§ **Exercise description**:
Take the data from its first line. Print each line exactly until the line containing "Definition u_get (np" has been printed too.

§ **Exercise data**:
(* ===== verification/Codec.v ===== *)
(** * wasm/codec.ts: the strict JSON codec of ABI v1

    An [unknown] argument is a value of [uval]; its objects live in a heap, so they can be
    shared and cyclic, and [copyAbiValue] returns a detached tree of [jsval].  The scanner
    [assertUniqueAbiJsonObjectFields] works on the part of the text that is left; its loops
    carry fuel, and [scan_total] shows that the fuel given is enough.  The Base64 package
    is the class [Base64]. *)

From S2P Require Export JsonText WasmContracts Regex Encoding.
Local Open Scope nat_scope.

(** ** Values and objects *)

Inductive uval : Type :=
  | UUndef | UNull
  | UBool (b : bool) | UNum (d : dbl) | UStr (s : jstr)
  | UFun | USymbol | UBigInt
  | URef (l : nat).

#[export] Instance uval_eq_dec : EqDecision uval.
Proof. solve_decision. Defined.

Inductive binary_kind := BUint8Array | BArrayBuffer | BView.

(** [ORec np o] is a record with prototype [null] when [np], else [Object.prototype];
    [OInst] is an object with another prototype. *)
Inductive uobj : Type :=
  | OArr (l : list uval)
  | ORec (null_proto : bool) (o : list (jstr * uval))
  | OBin (k : binary_kind) (bytes : list N)
  | OInst (o : list (jstr * uval)).

Notation heap := (list uobj).

(** What a call throws: an error of the runtime, or one of the language's own. *)
Inductive exn : Type :=
  | XWasm (e : WasmRuntimeError)
  | XSyntaxError
  | XTypeError
  | XRangeError
  | XFuel.

Definition codec_err {A} (m : jstr) : res exn A := Err (XWasm (wasmCodecError m)).

(** [o[k]] on a record. *)
Definition u_get (np : bool) (o : list (jstr * uval)) (k : jstr) : uval :=
  match own_get k o with
  | Some v => v
  | None => if negb np && bool_decide (k ∈ object_prototype) then UFun else UUndef
  end.

(** [k in o]. *)
Definition u_in (np : bool) (o : list (jstr * uval)) (k : jstr) : bool :=
  bool_decide (k ∈ keys o) || (negb np && bool_decide (k ∈ object_prototype)).

(** [v === s] for a string, [v === b] for a boolean. *)
Definition is_str (v : uval) (s : jstr) : bool := bool_decide (v = UStr s).
Definition is_bool (v : uval) (b : bool) : bool := bool_decide (v = UBool b).

(** [JSON.stringify(v)] on the heap, for the error messages: a reference cycle and a
    bigint throw a TypeError.  A path without repetition has at most [length h] objects. *)
Fixpoint u_tree (fuel : nat) (h : heap) (v : uval) : res exn jsval :=
  match v with
  | UUndef | UFun | USymbol => Ok VUndef
  | UNull => Ok VNull
  | UBool b => Ok (VBool b)
  | UNum d => Ok (VNum d)
  | UStr s => Ok (VStr s)
  | UBigInt => Err XTypeError
  | URef l =>
      match fuel with
      | O => Err XTypeError
      | S fuel =>
          match h !! l with
          | Some (OArr us) => let* ts := mapM_res (u_tree fuel h) us in Ok (VArr ts)
          | Some (ORec _ o) | Some (OInst o) =>
              let* ts := mapM_res (λ p, let* t := u_tree fuel h p.2 in Ok (p.1, t)) o in Ok (VObj ts)
          | Some (OBin BUint8Array bytes) =>
              Ok (VObj (imap (λ i b, (nat_to_string (N.of_nat i), VNum (dbl_of_Z (Z.of_N b)))) bytes))
          | Some (OBin _ _) => Ok (VObj [])
          | None => Ok VUndef
          end
      end
  end.

Definition u_stringify (h : heap) (v : uval) : res exn (option jstr) :=
  let* t := u_tree (S (length h)) h v in Ok (json_stringify t).

(** [`${JSON.stringify(v)}`]. *)
Definition u_show (h : heap) (v : uval) : res exn jstr :=
  let* s := u_stringify h v in Ok (default (js "undefined") s).
Lemma parse_core_modules_Ok o ms : ordered o → parse_core_modules o = Ok ms →
  keys ms = keys o ∧ Forall (λ p, core_module_name p.1 = true ∧ valid_descriptor p.2) ms.
Proof.
  unfold parse_core_modules. set (f := λ acc _, _).
  assert (H : ∀ o acc ms, foldM_res f acc o = Ok ms → ∃ new,
    ms = foldl (λ o p, obj_set p.1 p.2 o) acc new ∧ keys new = keys o ∧
    Forall (λ p, core_module_name p.1 = true ∧ valid_descriptor p.2) new).
  { clear. induction o as [|[k v] o IH]; intros acc ms; simpl.
    - intros [= <-]. by exists [].
    - intros (acc' & Hf & H)%rbind_Ok. simpl in Hf. destruct (core_module_name k) eqn:Ek; [|done].
      simpl in Hf. apply rbind_Ok in Hf as (d & Hd & [= <-]). apply parseDescriptor_Ok in Hd.
      apply IH in H as (new & -> & Hk & Hn). exists ((k, d) :: new).
      split_and!; [done|unfold keys in *; simpl; congruence|by constructor]. }
  intros Ho (new & -> & Hk & Hn)%H. change (foldl _ [] new) with (of_entries new).
  rewrite of_entries_ordered; [done|]. unfold ordered. by rewrite Hk.
Qed.

(** ** The bundle manifest *)

Definition valid_contract (p : jstr * WasmOperationContract) : Prop :=
  oc_capability p.2 = expected_capability p.1 ∧
  ∀ l, oc_nativeAdapters p.2 = Some l → NoDup l ∧ Forall (λ s, matches operationPattern s = true) l.

(** What the loader relies on in a parsed manifest. *)
Record valid_manifest (m : WasmBundleManifestV1) : Prop := {
  vm_schema : m_schema m = GOFORGE_BUNDLE_MANIFEST_SCHEMA_V1;
  vm_abi : m_abi m = GOFORGE_ABI_V1;
  vm_version : matches versionPattern (m_componentVersion m) = true;
  vm_wit : matches witPattern (m_witPackage m) = true;
  vm_source : valid_descriptor (m_source m);
  vm_glue : valid_descriptor (m_glue m);
  vm_modules : m_coreModules m ≠ [] ∧ NoDup (keys (m_coreModules m)) ∧
    Forall (λ p, core_module_name p.1 = true ∧ valid_descriptor p.2) (m_coreModules m);
  vm_capabilities : m_capabilities m ≠ [] ∧ NoDup (m_capabilities m) ∧
    Forall (λ s, matches capabilityPattern s = true) (m_capabilities m);
  vm_operations : keys (m_operations m) = GOFORGE_ABI_V1_OPERATIONS ∧
    Forall (λ p, valid_contract p ∧ oc_capability p.2 ∈ m_capabilities m) (m_operations m);
}.
Lemma resolve_Ok st ledger r name op allow a : resolve st ledger r name op allow = Ok a →
  nr_closed r = false ∧ own_get name (nr_adapters r) = Some a ∧ name ∈ allow ∧
  operations_include (na_operations (st a)) op = Ok true ∧ truthy (na_parityQualified (st a)) = true ∧ a ∈ ledger.
Proof.
  unfold resolve. destruct (nr_closed r); [done|]. destruct (own_get name _) as [b|]; [|done].
  case_bool_decide; [|done]. simpl. intros ([] & Hi & Hr)%rbind_Ok; [|done]. simpl in Hr.
  destruct (truthy _) eqn:?; [|done]. simpl in Hr. unfold isParityQualified in Hr.
  case_bool_decide; [|done]. by injection Hr as <-.
Qed.

(** C38. A native route is taken only through the two allowlists and a recorded
    qualification: whatever the host did to the adapter objects and the registry before, the
    adapter [resolve] returns is registered under the name, the manifest allows the name, the
    adapter declares the operation and its qualification, was validated when it was
    registered under that name, and its own identity was recorded while it declared the
    qualification. *)
Theorem resolve_qualified leb st ops name operation allow a :
  let w := adapter_history leb st ops in
  resolve (aw_store w) (aw_ledger w) (aw_registry w) name operation allow = Ok a →
  name ∈ allow ∧ operations_include (na_operations (aw_store w a)) operation = Ok true ∧
  truthy (na_parityQualified (aw_store w a)) = true ∧
  registered leb st ops (name, a) ∧ recorded leb st ops a.
Proof.
  intros w (_ & Hget & Hin & Hop & Hq & Hl)%resolve_Ok. destruct (adapter_inv_holds leb st ops) as [Hrec Hreg _ _].
  split_and!; try done; [|by apply Hrec]. apply Hreg. by apply own_get_elem.
Qed.

Definition demo_adapter : NativeWasmAdapter :=
  {| na_name := js "webcrypto"; na_operations := VArr [VStr (js "crypto.sha256")];
     na_parityQualified := VBool true; na_invoke := VFun (js "invoke"); na_close := Some false |}.

Lemma resolve_qualified_witness :
  recorded (λ _ _, true) (λ _, demo_adapter) [ORecord 7; ORegister 7; ORegister 8; OUnregister (js "x")] 7.
Proof.
  apply (resolve_qualified _ _ _ (js "webcrypto") (js "crypto.sha256") [js "webcrypto"] 7).
  vm_compute. reflexivity.
Defined.

(** Closing a registry: the first [close] closes every registered adapter exactly once
    and rejects exactly when one of them failed; a later [close] closes nothing and
    succeeds, and nothing can be registered, removed or resolved any more. *)
Theorem registry_close leb st ops : 
  let w := adapter_history leb st ops in
  let '(r, order, result) := close_registry leb (aw_store w) (aw_registry w) in
  order ≡ₚ map snd (nr_adapters (aw_registry w)) ∧
  (is_ok result = false ↔ ∃ a, a ∈ order ∧ na_close (aw_store w a) = Some true) ∧
  (∀ st', close_registry leb st' r = (r, [], Ok tt)) ∧ names r = [] ∧
  (∀ st' l a, register st' l a r = registry_closed) ∧ (∀ n, unregister n r = registry_closed) ∧
  ∀ st' l n op allow, resolve st' l r n op allow = registry_closed.
Proof.
  intros w. destruct (adapter_inv_holds leb st ops) as [_ _ _ Hc]. fold w in Hc.
  unfold close_registry at 1. destruct (nr_closed (aw_registry w)) eqn:E.
  - specialize (Hc eq_refl). destruct (aw_registry w) as [l c]. simpl in *. subst l c.
    split_and!; try done. split; [done|]. intros (a & Ha & _). by apply not_elem_of_nil in Ha.
  - split_and!; try done.
    + by rewrite sort_perm.
    + set (order := map snd _). clearbody order. destruct (filter _ order) as [|x f] eqn:Ef; simpl.
      * split; [done|]. intros (a & Ha & Hcl).
        assert (H : a ∈ filter (λ a, na_close (aw_store w a) = Some true) order) by by apply list_elem_of_filter.
        rewrite Ef in H. by apply not_elem_of_nil in H.
      * split; [|done]. intros _. exists x.
        apply and_comm, (list_elem_of_filter (λ a, na_close (aw_store w a) = Some true)). rewrite Ef. constructor.
Qed.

§ **The answer**:
(* ===== verification/Codec.v ===== *)
(** * wasm/codec.ts: the strict JSON codec of ABI v1

    An [unknown] argument is a value of [uval]; its objects live in a heap, so they can be
    shared and cyclic, and [copyAbiValue] returns a detached tree of [jsval].  The scanner
    [assertUniqueAbiJsonObjectFields] works on the part of the text that is left; its loops
    carry fuel, and [scan_total] shows that the fuel given is enough.  The Base64 package
    is the class [Base64]. *)

From S2P Require Export JsonText WasmContracts Regex Encoding.
Local Open Scope nat_scope.

(** ** Values and objects *)

Inductive uval : Type :=
  | UUndef | UNull
  | UBool (b : bool) | UNum (d : dbl) | UStr (s : jstr)
  | UFun | USymbol | UBigInt
  | URef (l : nat).

#[export] Instance uval_eq_dec : EqDecision uval.
Proof. solve_decision. Defined.

Inductive binary_kind := BUint8Array | BArrayBuffer | BView.

(** [ORec np o] is a record with prototype [null] when [np], else [Object.prototype];
    [OInst] is an object with another prototype. *)
Inductive uobj : Type :=
  | OArr (l : list uval)
  | ORec (null_proto : bool) (o : list (jstr * uval))
  | OBin (k : binary_kind) (bytes : list N)
  | OInst (o : list (jstr * uval)).

Notation heap := (list uobj).

(** What a call throws: an error of the runtime, or one of the language's own. *)
Inductive exn : Type :=
  | XWasm (e : WasmRuntimeError)
  | XSyntaxError
  | XTypeError
  | XRangeError
  | XFuel.

Definition codec_err {A} (m : jstr) : res exn A := Err (XWasm (wasmCodecError m)).

(** [o[k]] on a record. *)
Definition u_get (np : bool) (o : list (jstr * uval)) (k : jstr) : uval :=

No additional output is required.